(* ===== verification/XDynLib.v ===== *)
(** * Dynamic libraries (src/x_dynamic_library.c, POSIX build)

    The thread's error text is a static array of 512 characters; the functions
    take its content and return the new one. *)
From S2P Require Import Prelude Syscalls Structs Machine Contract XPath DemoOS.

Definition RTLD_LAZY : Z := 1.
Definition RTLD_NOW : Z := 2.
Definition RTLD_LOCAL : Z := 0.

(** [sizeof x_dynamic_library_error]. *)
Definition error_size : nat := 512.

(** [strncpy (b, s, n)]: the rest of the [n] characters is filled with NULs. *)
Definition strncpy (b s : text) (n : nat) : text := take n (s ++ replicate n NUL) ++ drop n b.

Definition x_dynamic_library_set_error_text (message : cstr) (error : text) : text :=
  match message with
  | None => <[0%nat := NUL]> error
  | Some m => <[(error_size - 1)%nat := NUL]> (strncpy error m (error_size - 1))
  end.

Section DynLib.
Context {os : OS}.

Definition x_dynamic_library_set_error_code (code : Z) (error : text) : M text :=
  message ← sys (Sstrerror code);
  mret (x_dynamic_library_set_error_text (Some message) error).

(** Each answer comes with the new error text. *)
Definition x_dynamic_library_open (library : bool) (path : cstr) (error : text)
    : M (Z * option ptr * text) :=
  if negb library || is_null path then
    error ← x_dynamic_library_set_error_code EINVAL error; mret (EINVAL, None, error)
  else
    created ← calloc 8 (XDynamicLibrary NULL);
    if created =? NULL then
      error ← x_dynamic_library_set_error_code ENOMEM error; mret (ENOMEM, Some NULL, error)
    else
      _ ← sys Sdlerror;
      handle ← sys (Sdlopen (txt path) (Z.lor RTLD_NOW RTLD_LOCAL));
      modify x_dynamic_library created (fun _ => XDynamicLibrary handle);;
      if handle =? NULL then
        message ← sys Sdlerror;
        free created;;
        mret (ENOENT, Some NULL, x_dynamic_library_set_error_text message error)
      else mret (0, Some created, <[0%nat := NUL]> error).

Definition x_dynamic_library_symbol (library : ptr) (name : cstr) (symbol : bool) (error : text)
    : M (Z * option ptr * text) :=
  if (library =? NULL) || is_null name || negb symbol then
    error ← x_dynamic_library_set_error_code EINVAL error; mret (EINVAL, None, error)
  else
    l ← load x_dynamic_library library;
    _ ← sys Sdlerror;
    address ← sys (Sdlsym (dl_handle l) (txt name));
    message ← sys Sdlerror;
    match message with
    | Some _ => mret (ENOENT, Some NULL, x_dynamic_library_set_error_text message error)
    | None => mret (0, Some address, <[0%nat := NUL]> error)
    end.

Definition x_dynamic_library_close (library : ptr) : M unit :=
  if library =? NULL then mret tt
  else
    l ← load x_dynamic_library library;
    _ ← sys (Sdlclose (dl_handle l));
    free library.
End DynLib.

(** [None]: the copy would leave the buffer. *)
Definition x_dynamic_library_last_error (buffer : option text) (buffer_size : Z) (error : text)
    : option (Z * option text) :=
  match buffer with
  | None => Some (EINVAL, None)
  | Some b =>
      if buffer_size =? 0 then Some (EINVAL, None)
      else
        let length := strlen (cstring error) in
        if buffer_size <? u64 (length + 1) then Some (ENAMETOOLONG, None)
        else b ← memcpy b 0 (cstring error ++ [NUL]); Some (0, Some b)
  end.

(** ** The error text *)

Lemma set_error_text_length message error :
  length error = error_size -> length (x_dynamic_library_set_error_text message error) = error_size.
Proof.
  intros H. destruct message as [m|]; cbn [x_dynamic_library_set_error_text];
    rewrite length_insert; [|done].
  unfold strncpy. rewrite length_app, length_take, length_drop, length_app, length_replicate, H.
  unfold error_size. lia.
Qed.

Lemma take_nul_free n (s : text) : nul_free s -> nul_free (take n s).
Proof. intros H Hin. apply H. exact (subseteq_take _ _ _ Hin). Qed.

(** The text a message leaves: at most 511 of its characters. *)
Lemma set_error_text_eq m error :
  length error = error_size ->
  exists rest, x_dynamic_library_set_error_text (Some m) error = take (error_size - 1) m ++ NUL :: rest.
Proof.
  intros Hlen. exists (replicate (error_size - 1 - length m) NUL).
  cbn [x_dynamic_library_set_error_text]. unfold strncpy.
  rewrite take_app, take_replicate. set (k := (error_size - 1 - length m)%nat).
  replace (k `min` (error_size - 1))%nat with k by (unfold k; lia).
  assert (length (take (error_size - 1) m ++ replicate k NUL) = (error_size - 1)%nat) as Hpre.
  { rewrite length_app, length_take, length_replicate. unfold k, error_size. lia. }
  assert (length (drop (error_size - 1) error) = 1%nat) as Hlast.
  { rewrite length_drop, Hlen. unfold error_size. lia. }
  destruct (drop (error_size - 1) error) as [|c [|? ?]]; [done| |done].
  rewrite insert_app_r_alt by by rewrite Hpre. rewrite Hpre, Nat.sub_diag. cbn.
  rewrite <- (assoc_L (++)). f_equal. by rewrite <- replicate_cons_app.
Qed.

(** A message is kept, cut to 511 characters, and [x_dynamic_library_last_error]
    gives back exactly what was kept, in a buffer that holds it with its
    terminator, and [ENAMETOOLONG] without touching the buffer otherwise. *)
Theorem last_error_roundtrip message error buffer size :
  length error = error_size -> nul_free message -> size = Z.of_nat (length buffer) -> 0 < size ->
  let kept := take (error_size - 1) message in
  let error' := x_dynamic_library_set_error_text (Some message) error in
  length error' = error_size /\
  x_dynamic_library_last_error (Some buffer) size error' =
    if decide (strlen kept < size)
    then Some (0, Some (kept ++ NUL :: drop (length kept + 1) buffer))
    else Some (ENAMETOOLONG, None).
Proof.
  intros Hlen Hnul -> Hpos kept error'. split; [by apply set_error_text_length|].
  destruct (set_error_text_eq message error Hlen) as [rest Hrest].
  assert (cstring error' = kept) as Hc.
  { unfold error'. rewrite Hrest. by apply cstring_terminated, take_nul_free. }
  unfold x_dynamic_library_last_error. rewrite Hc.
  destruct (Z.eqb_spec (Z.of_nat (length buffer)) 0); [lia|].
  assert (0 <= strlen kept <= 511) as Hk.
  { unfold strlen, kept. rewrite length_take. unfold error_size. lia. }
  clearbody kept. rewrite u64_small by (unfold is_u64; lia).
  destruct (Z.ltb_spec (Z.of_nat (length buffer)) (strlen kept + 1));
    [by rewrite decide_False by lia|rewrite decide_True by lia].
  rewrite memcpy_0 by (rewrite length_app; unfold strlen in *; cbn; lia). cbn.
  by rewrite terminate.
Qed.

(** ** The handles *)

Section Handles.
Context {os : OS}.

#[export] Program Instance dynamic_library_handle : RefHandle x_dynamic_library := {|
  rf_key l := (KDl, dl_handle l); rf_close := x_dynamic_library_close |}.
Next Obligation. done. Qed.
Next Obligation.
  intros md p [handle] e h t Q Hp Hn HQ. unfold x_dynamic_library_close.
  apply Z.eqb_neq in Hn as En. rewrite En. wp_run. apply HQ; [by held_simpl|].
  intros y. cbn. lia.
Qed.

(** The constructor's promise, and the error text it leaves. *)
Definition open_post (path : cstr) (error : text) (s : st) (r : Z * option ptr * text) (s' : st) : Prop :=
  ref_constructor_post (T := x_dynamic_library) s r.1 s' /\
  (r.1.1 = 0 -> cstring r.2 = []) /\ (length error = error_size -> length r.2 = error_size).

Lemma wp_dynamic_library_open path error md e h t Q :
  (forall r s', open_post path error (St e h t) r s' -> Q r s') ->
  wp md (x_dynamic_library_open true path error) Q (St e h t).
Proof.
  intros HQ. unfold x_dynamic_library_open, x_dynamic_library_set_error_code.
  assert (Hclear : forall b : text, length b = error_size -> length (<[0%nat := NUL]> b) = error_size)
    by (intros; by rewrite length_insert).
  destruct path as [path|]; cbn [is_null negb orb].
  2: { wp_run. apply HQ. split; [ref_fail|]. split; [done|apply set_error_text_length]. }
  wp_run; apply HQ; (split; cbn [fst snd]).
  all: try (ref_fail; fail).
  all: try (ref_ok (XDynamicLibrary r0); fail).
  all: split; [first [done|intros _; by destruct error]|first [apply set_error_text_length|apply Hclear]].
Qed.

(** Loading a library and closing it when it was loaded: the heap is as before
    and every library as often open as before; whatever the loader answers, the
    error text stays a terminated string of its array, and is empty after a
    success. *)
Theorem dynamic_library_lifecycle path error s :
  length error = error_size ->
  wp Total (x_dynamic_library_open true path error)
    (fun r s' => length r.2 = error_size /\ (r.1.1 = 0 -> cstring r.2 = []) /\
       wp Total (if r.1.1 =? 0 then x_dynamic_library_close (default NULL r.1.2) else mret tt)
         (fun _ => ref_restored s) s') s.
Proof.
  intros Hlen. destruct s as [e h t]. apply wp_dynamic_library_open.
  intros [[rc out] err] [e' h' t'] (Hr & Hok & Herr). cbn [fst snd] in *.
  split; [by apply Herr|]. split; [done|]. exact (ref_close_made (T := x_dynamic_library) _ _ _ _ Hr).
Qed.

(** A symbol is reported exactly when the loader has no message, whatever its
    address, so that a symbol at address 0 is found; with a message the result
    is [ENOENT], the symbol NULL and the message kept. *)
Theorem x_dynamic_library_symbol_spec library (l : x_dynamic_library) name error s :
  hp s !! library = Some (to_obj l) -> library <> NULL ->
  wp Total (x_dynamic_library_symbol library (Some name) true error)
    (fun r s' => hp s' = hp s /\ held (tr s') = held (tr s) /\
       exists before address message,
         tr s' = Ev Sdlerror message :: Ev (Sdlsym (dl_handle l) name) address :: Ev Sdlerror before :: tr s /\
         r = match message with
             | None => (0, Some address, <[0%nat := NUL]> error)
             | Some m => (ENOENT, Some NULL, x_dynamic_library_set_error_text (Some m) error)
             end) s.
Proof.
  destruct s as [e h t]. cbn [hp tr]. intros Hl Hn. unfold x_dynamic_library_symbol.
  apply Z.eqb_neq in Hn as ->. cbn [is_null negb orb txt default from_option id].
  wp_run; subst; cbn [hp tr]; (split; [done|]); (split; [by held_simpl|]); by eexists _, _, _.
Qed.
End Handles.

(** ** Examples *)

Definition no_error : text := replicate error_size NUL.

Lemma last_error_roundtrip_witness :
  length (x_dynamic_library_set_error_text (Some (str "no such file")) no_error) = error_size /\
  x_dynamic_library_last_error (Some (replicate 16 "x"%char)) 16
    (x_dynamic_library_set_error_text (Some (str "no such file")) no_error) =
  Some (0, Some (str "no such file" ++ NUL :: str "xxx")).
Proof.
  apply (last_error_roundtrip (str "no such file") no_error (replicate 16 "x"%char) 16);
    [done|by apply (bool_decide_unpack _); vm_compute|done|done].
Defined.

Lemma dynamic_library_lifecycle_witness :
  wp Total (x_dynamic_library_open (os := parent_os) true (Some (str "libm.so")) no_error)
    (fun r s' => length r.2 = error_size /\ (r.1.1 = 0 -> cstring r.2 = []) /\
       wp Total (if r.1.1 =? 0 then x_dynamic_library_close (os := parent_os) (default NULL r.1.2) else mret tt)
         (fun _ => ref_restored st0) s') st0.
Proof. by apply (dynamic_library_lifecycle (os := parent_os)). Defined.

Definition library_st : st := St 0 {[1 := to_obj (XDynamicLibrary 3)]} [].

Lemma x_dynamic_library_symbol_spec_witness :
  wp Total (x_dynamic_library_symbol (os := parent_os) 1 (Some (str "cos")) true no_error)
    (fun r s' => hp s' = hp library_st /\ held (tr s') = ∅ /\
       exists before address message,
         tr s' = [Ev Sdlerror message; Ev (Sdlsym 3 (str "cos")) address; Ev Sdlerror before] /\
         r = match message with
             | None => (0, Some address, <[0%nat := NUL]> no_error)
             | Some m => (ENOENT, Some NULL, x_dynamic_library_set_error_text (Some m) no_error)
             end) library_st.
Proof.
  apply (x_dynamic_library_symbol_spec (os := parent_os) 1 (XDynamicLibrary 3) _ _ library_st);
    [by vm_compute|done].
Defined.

#### Work item:
You are asked to count the lines of the records above in which the word "XDynamicLibrary" occurs, and to give only that number.

#### Finished exercise:
5